■ **What you have to do**:
List all lines of the data that include the string "Require".

■ **Data listing**:
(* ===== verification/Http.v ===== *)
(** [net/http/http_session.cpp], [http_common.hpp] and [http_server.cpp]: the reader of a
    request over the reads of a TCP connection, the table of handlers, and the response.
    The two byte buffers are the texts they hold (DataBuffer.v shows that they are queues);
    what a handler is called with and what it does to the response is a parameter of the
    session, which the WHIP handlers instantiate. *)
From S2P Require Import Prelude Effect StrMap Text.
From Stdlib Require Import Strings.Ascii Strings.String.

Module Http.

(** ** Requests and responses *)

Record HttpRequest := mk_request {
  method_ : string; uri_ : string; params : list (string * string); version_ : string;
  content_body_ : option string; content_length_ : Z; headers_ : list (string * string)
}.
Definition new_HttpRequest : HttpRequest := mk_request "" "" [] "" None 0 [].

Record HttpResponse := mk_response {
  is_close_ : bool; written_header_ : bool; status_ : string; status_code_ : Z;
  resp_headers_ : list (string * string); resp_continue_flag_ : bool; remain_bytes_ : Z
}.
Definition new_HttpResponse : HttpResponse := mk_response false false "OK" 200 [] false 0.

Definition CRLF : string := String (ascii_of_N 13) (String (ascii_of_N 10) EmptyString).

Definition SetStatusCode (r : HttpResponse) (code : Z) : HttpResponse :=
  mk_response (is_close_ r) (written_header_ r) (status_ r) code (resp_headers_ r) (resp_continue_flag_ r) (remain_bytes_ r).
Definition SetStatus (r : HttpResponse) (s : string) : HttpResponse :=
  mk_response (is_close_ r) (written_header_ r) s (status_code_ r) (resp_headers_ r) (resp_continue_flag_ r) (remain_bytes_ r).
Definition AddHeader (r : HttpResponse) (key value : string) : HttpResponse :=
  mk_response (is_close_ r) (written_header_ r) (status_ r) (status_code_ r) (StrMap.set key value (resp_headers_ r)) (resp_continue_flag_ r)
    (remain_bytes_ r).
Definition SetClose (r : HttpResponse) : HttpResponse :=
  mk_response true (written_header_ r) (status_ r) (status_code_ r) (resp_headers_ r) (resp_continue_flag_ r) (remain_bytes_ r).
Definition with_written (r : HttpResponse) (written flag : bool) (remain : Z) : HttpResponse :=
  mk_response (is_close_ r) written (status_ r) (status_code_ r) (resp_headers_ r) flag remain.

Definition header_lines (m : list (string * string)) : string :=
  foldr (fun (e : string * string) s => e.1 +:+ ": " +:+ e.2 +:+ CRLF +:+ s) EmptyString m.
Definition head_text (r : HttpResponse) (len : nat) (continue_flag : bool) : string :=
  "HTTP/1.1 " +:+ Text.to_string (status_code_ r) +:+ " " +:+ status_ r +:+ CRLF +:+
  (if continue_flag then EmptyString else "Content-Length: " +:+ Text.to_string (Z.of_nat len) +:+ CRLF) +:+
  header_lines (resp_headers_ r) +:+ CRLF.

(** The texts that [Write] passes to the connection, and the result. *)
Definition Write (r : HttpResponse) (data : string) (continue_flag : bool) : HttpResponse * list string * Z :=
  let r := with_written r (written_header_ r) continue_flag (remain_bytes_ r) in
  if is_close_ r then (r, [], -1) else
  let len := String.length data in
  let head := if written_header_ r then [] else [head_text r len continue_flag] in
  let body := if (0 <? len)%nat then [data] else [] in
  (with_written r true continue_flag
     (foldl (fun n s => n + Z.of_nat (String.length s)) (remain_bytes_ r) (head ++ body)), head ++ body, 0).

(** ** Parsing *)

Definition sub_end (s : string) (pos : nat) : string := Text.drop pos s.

■ **Your response**:
From S2P Require Import Prelude Effect StrMap Text.
From Stdlib Require Import Strings.Ascii Strings.String.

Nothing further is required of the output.